The buzz over the seductive picture of 15-year-old Miley Cyrus is a story about
quitting.
In the beginning, Miley Cyrus really was the good girl. She was fresh, young and
wholesome, much to the delight of Disney, the bean counters who drooled over the
Disney coffers and the millions of young girls who watched her popular show.
But time passed and being fresh, young and wholesome grew tiring. The challenge of
standing apart from the masses became less a badge of honor and more of an
albatross. Who wants to be good when being bad is the new good?
Miley quit. She quit being original in exchange for the sameness of the teen celebs
who have gone before. She swapped out innocent and fresh for the hard look of used
goods. She joined a legion of other confused teens slinking down the path with the
signs marked Vamp.
She quit long before the Vanity Fair photo shoot. Her self-respect quit when she
began posting pictures on the Internet, pictures like the one showing her kissing
another girl, the same kind of picture 5,000 other girls have posted in their quest
to be different.
Her brain quit when she posed for pictures exposing her bra (that's how all your
great women of note get their start, right?) and snapshots of her scantily clad body
draped across her boyfriend.
I use the word boyfriend loosely the kid looks to be about 12 and has a
deer-in-the-headlights look. It is a look that says he is frightened at the sight of
all that flesh or he hears his mother calling.
Miley's parents quit, too. No thinking parents leave their 15-year-old daughter with
celebrity photographer Annie Leibowitz. She's hardly Norman Rockwell. Leibowitz is
known for posing her subjects naked and half-naked.
Leibowitz quit, too. How much easier to do the cliché, as opposed to something fresh
and original.
And don't give me the line about it being art. It's soft porn. Kids with a can of
mousse, a box of 24 shades of eye shadow and a digital camera make these same tawdry
images every day.
But back to the parents: Surely someone noticed something askew. The over-the-top
makeup, the cunning pose, the plumped lips, the forced pout.
Didn't anyone hear a siren? A distant car alarm? The soft tick of a small studio bomb?
But the parents left before the shoot was over. A lot of parents leave when the kids
are 15. They don't leave physically, but they quit parenting. It's too hard. The
challenges are too tough, the encounters too intense, the arguing too loud.

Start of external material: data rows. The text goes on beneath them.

(* ===== verification/Consent.v ===== *)
(** * openproof.consent: what a user allowed a client

    Models [src/src/consent/model.cpp], [repository.cpp] and [service.cpp]: a
    consent grant of one identity to one client for one audience, the
    repository that keeps at most one of them active, and the service. *)
From S2P Require Import Prelude Foundation Encoding Security IdentityCore Application Client Resource Authorization Pushed.

Inductive ConsentIdTag := .
Abbreviation ConsentId := (StrongId ConsentIdTag).

(** The loop over the scopes is that of the resource model. *)
Definition normalizeScopes (scopes : list string) : Result (list string) :=
  if bool_decide (scopes = []) || (256 <? length scopes)%nat then
    fail InvalidArgument "A consent grant must contain scopes."
  else _ ← scopesParse scopes; Ok (sort_unique scopes).

Module ConsentGrant.
Record t := mk {
  id : ConsentId;
  identity : IdentityId;
  client : ClientId;
  audience : string;
  scopes : list string;
  grantedAt : Instant;
  expiresAt : option Instant;
  revokedAt : option Instant;
}.

Definition restore (id : ConsentId) (identity : IdentityId) (clientId : ClientId) (audience : string)
    (scopes : list string) (grantedAt : Instant) (expiresAt revokedAt : option Instant) : Result t :=
  match normalizeScopes scopes with
  | Ok normalized =>
      let invalidExpiry := present_and (fun e => e <=? grantedAt) expiresAt in
      let invalidRevocation := present_and (fun r => r <? grantedAt) revokedAt in
      if id_empty id || id_empty identity || id_empty clientId || bool_decide (audience = "")
         || (2048 <? String.length audience)%nat || invalidExpiry || invalidRevocation then
        fail InvalidArgument "The consent grant is invalid."
      else Ok (mk id identity clientId audience normalized grantedAt expiresAt revokedAt)
  | _ => fail InvalidArgument "The consent grant is invalid."
  end.

Definition create (id : ConsentId) (identity : IdentityId) (clientId : ClientId) (audience : string)
    (scopes : list string) (grantedAt : Instant) (expiresAt : option Instant) : Result t :=
  restore id identity clientId audience scopes grantedAt expiresAt None.

Definition activeAt (g : t) (now : Instant) : bool :=
  bool_decide (revokedAt g = None) && negb (present_and (fun e => e <=? now) (expiresAt g)).

Definition covers (g : t) (wanted : list string) : bool := forallb (binary_search (scopes g)) wanted.

Definition revoke (now : Instant) (g : t) : t :=
  if bool_decide (revokedAt g = None) then
    mk (id g) (identity g) (client g) (audience g) (scopes g) (grantedAt g) (expiresAt g) (Some now)
  else g.
End ConsentGrant.

Class ConsentRepository (T : Type) := {
  cor_save : ConsentGrant.t -> prog T Error unit;
  cor_findActive : T -> IdentityId -> ClientId -> string -> Instant -> Result (option ConsentGrant.t);
  cor_list : T -> IdentityId -> Result (list ConsentGrant.t);
  cor_revoke : ConsentId -> IdentityId -> Instant -> prog T Error unit;
}.

(** Whose consent, to which client, for what. *)
Definition names (identity : IdentityId) (clientId : ClientId) (audience : string) (g : ConsentGrant.t) : bool :=
  bool_decide (ConsentGrant.identity g = identity) && bool_decide (ConsentGrant.client g = clientId)
  && bool_decide (ConsentGrant.audience g = audience).

Module InMemoryConsentRepository.
Abbreviation t := (gmap ConsentId ConsentGrant.t).

Definition save (grant : ConsentGrant.t) : prog t Error unit := fun grants =>
  let grants := (fun value =>
    if names (ConsentGrant.identity grant) (ConsentGrant.client grant) (ConsentGrant.audience grant) value
       && ConsentGrant.activeAt value (ConsentGrant.grantedAt grant)
    then ConsentGrant.revoke (ConsentGrant.grantedAt grant) value else value) <$> grants in
  (ok, <[ConsentGrant.id grant := grant]> grants).

Definition findActive (grants : t) (identity : IdentityId) (clientId : ClientId) (audience : string) (now : Instant)
    : Result (option ConsentGrant.t) :=
  Ok (head (filter (fun value => names identity clientId audience value && ConsentGrant.activeAt value now)
              (map_iter grants).*2)).

Definition list (grants : t) (identity : IdentityId) : Result (list ConsentGrant.t) :=
  Ok (filter (fun value => ConsentGrant.identity value = identity) (map_iter grants).*2).

Definition revoke (id : ConsentId) (identity : IdentityId) (now : Instant) : prog t Error unit := fun grants =>
  match grants !! id with
  | None => (failCode NotFound, grants)
  | Some found =>
      if negb (bool_decide (ConsentGrant.identity found = identity)) then (failCode PermissionDenied, grants)
      else (ok, <[id := ConsentGrant.revoke now found]> grants)
  end.

#[global] Instance repository : ConsentRepository t := {
  cor_save := save; cor_findActive := findActive; cor_list := list; cor_revoke := revoke;
}.
End InMemoryConsentRepository.

Module ConsentService.
Section service.
Context `{Plat : Platform}.
Context {T : Type} `{!ConsentRepository T}.

Abbreviation handler B := (prog (with_world T world) Error B).

Definition covers (identity : IdentityId) (clientId : ClientId) (audience : string) (scopes : list string)
    : handler bool :=
  now ← in_world now;
  found ← query (fun r => cor_findActive r identity clientId audience now);
  mret match found with Some found => ConsentGrant.covers found scopes | None => false end.

Definition grant (identity : IdentityId) (clientId : ClientId) (audience : string) (scopes : list string)
    (lifetime : option Duration) : handler ConsentGrant.t :=
  if present_and (fun lifetime => lifetime <=? 0) lifetime then throw (Error_ofCode InvalidArgument)
  else
    random ← in_world (randomTokenBase64Url 18);
    now ← in_world now;
    grant ← lift (ConsentGrant.create (mkId ("opcns_" +:+ random)) identity clientId audience scopes now
                    ((fun lifetime => now + lifetime) <$> lifetime));
    _ ← in_store (cor_save grant);
    mret grant.

Definition list (identity : IdentityId) : handler (Datatypes.list ConsentGrant.t) := query (fun r => cor_list r identity).

Definition active (grant : ConsentGrant.t) : handler bool :=
  now ← in_world now; mret (ConsentGrant.activeAt grant now).

Definition revoke (id : ConsentId) (identity : IdentityId) : handler unit :=
  now ← in_world now; in_store (cor_revoke id identity now).
End service.
End ConsentService.

(** ** One consent at a time *)

Section consents.
Import InMemoryConsentRepository.
Implicit Types (grants : t) (g : ConsentGrant.t).

Inductive consent_op :=
| SaveConsent (g : ConsentGrant.t)
| RevokeConsent (id : ConsentId) (identity : IdentityId) (now : Instant).

Definition consent_time (o : consent_op) : Instant :=
  match o with SaveConsent g => ConsentGrant.grantedAt g | RevokeConsent _ _ now => now end.

Definition consent_step (o : consent_op) grants : t :=
  match o with SaveConsent g => (save g grants).2 | RevokeConsent id identity now => (revoke id identity now grants).2 end.

Definition run_consents (ops : Datatypes.list consent_op) grants : t :=
  foldl (fun grants o => consent_step o grants) grants ops.

(** At a time, one consent at most is active for each name. *)
Definition exclusive_at (now : Instant) grants : Prop :=
  forall i j g h identity clientId audience,
    grants !! i = Some g -> grants !! j = Some h ->
    names identity clientId audience g = true -> names identity clientId audience h = true ->
    ConsentGrant.activeAt g now = true -> ConsentGrant.activeAt h now = true -> i = j.

(** Activity only ends. *)
Lemma active_before g now later :
  now <= later -> ConsentGrant.activeAt g later = true -> ConsentGrant.activeAt g now = true.
Proof.
  unfold ConsentGrant.activeAt. intros Hle. rewrite !andb_true_iff, !negb_true_iff. intros [? He]. split; [done|].
  destruct (ConsentGrant.expiresAt g); simpl in *; [|done]. lia.
Qed.

Lemma revoked_not_active now later g : ConsentGrant.activeAt (ConsentGrant.revoke now g) later = false.
Proof.
  unfold ConsentGrant.revoke. destruct (ConsentGrant.revokedAt g) as [r|] eqn:H; unfold ConsentGrant.activeAt; simpl;
    by rewrite ?H.
Qed.

Lemma revoke_names now g identity clientId audience :
  names identity clientId audience (ConsentGrant.revoke now g) = names identity clientId audience g.
Proof. unfold ConsentGrant.revoke. by case_bool_decide. Qed.

Lemma exclusive_later now later grants : now <= later -> exclusive_at now grants -> exclusive_at later grants.
Proof. intros Hle H i j g h identity clientId audience ???? Hg Hh.
  apply (H i j g h identity clientId audience); try done; by eapply active_before. Qed.

(** After a save, an older consent of the same name is not active any more. *)
Lemma save_retires g grants i h later :
  (save g grants).2 !! i = Some h -> i <> ConsentGrant.id g -> ConsentGrant.grantedAt g <= later ->
  names (ConsentGrant.identity g) (ConsentGrant.client g) (ConsentGrant.audience g) h = true ->
  ConsentGrant.activeAt h later = false.
Proof.
  simpl. intros Hi Hne Hle Hn. rewrite lookup_insert_ne in Hi by done. rewrite lookup_fmap in Hi.
  destruct (grants !! i) as [h0|]; simpl in Hi; [|done]. injection Hi as <-.
  destruct (names _ _ _ h0 && _) eqn:G; [apply revoked_not_active|].
  apply not_true_is_false. intros Ha. rewrite Hn in G. simpl in G.
  rewrite (active_before _ _ _ Hle Ha) in G. done.
Qed.

Lemma save_older g grants i h :
  (save g grants).2 !! i = Some h -> i <> ConsentGrant.id g -> exists h0, grants !! i = Some h0 /\
    (h = h0 \/ h = ConsentGrant.revoke (ConsentGrant.grantedAt g) h0).
Proof.
  simpl. intros Hi Hne. rewrite lookup_insert_ne in Hi by done. rewrite lookup_fmap in Hi.
  destruct (grants !! i) as [h0|]; simpl in Hi; [|done]. injection Hi as <-. exists h0. split; [done|].
  destruct (_ && _); auto.
Qed.

Lemma names_same identity clientId audience g h :
  names identity clientId audience g = true -> names identity clientId audience h = true ->
  names (ConsentGrant.identity g) (ConsentGrant.client g) (ConsentGrant.audience g) h = true.
Proof. unfold names. rewrite !andb_true_iff, !bool_decide_eq_true. intros [[-> ->] ->]. done. Qed.

Lemma exclusive_step o grants : exclusive_at (consent_time o) grants -> exclusive_at (consent_time o) (consent_step o grants).
Proof.
  intros He. destruct o as [g|id identity now]; cbn [consent_step consent_time] in *.
  - intros i j h1 h2 identity clientId audience Hi Hj Hn1 Hn2 Ha1 Ha2.
    destruct (decide (i = ConsentGrant.id g)) as [->|Hni], (decide (j = ConsentGrant.id g)) as [->|Hnj]; [done| | |].
    + simpl in Hi. rewrite lookup_insert_eq in Hi. injection Hi as <-.
      rewrite (save_retires _ _ _ _ (ConsentGrant.grantedAt g) Hj Hnj) in Ha2; [done|lia|by eapply names_same].
    + simpl in Hj. rewrite lookup_insert_eq in Hj. injection Hj as <-.
      rewrite (save_retires _ _ _ _ (ConsentGrant.grantedAt g) Hi Hni) in Ha1; [done|lia|by eapply names_same].
    + destruct (save_older _ _ _ _ Hi Hni) as (g1 & Hg1 & [->| ->]), (save_older _ _ _ _ Hj Hnj) as (g2 & Hg2 & [->| ->]);
        rewrite ?revoked_not_active in *; try done. by eapply He.
  - unfold revoke. destruct (grants !! id) as [f|] eqn:Hf; [|done]. destruct (negb _); simpl; [done|].
    intros i j g h ident clientId audience. rewrite !lookup_insert.
    case_decide as Ei; case_decide as Ej; try congruence; intros Hi Hj ?? Ha1 Ha2; simplify_eq;
      rewrite ?revoked_not_active in *; try done. by eapply He.
Qed.

(** Times of a history that never go back. *)
Fixpoint ordered_from (start : Instant) (ops : Datatypes.list consent_op) : Prop :=
  match ops with [] => True | o :: ops => start <= consent_time o /\ ordered_from (consent_time o) ops end.

Definition last_time (start : Instant) (ops : Datatypes.list consent_op) : Instant :=
  foldl (fun _ o => consent_time o) start ops.

(** One consent is active at a time. When the operations of a history come
    in the order of their times, then from the last one on at most one consent
    is active for an identity, a client and an audience; so the consent
    [findActive] answers with is the only one. *)
Theorem one_consent_is_active ops start now :
  ordered_from start ops -> last_time start ops <= now ->
  exclusive_at now (run_consents ops ∅) /\
  forall identity clientId audience i g,
    run_consents ops ∅ !! i = Some g -> names identity clientId audience g = true ->
    ConsentGrant.activeAt g now = true ->
    findActive (run_consents ops ∅) identity clientId audience now = Ok (Some g).
Proof.
  intros Hord Hlast.
  assert (Hex : exclusive_at now (run_consents ops ∅)).
  { apply (exclusive_later (last_time start ops)); [done|]. clear Hlast now.
    assert (Hstart : exclusive_at start (∅ : t)) by (intros i j g h ? ? ? Hi; by rewrite lookup_empty in Hi).
    revert start Hord Hstart. generalize (∅ : t). induction ops as [|o ops IH]; intros grants start Hord Hex; simpl; [done|].
    destruct Hord as [Hle Hord]. apply (IH _ (consent_time o)); [done|]. apply exclusive_step. by eapply exclusive_later. }
  split; [done|]. intros identity clientId audience i g Hi Hn Ha. unfold findActive. f_equal.
  set (P := fun value => names identity clientId audience value && ConsentGrant.activeAt value now).
  assert (Hin : g ∈ filter P (map_iter (run_consents ops ∅)).*2).
  { apply list_elem_of_filter. split; [unfold P; by rewrite Hn, Ha|]. apply list_elem_of_fmap.
    exists (i, g). split; [done|]. by apply elem_of_map_iter. }
  destruct (filter P _) as [|h l] eqn:Hl; [by apply elem_of_nil in Hin|]. simpl. f_equal.
  assert (Hh : h ∈ filter P (map_iter (run_consents ops ∅)).*2) by (rewrite Hl; apply list_elem_of_here).
  apply list_elem_of_filter in Hh as [HP Hh]. apply list_elem_of_fmap in Hh as ([j h'] & -> & Hj%elem_of_map_iter).
  unfold P in HP. simpl in *. apply Is_true_true, andb_true_iff in HP as [Hn' Ha'].
  assert (j = i) as -> by (by eapply Hex). congruence.
Qed.

(** Only its identity ends a consent, and it stays ended. [revoke]
    changes a consent exactly when it exists and belongs to the identity that
    asks; the consent is never active again, and every other consent is as
    before. *)
Theorem consent_revoked_by_its_owner id identity now grants :
  (is_ok (revoke id identity now grants).1 = true <->
   exists g, grants !! id = Some g /\ ConsentGrant.identity g = identity) /\
  (is_ok (revoke id identity now grants).1 = true -> forall g later,
     (revoke id identity now grants).2 !! id = Some g -> ConsentGrant.activeAt g later = false) /\
  forall other, other <> id \/ is_ok (revoke id identity now grants).1 = false ->
    (revoke id identity now grants).2 !! other = grants !! other.
Proof.
  unfold revoke. destruct (grants !! id) as [f|] eqn:Hf; simpl.
  - case_bool_decide as Hi; simpl.
    + split_and!; [naive_solver| |].
      * intros _ g later. rewrite lookup_insert_eq. intros [= <-]. apply revoked_not_active.
      * intros other [Hne|]; [|done]. by rewrite lookup_insert_ne.
    + split_and!; [naive_solver|done|done].
  - split_and!; [naive_solver|done|done].
Qed.
End consents.

Module ConsentWitnesses.
Import InMemoryConsentRepository.

Definition consent (id : string) (at_ : Instant) : ConsentGrant.t :=
  ConsentGrant.mk (mkId id) (mkId "alice") (mkId "shop") "https://orders.example" ["orders.read"] at_ None None.

Lemma one_consent_is_active_witness :
  findActive (run_consents [SaveConsent (consent "a" 10); SaveConsent (consent "b" 20)] ∅) (mkId "alice") (mkId "shop")
    "https://orders.example" 30 = Ok (Some (consent "b" 20)).
Proof.
  destruct (one_consent_is_active [SaveConsent (consent "a" 10); SaveConsent (consent "b" 20)] 0 30) as [_ H].
  - simpl. lia.
  - simpl. lia.
  - apply (H _ _ _ (mkId "b") (consent "b" 20)); reflexivity.
Defined.
End ConsentWitnesses.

It's easier to walk away. Do what you want, here's a credit card, make your own
decisions.
Perhaps Miley's parents knew that if they stayed, they'd have to say no.
It's hard to say no as a parent these days. No to the party, the coed sleepover, the
questionable friends, the provocative clothes, everyone else's mother, the celebrity
photographers, the magazine editors.
It's easier to quit.
We've all quit at something some time or another.
If there is anything good about quitting, it is this: Once you survey the wreckage
and gather your thoughts, you can always get up and try again.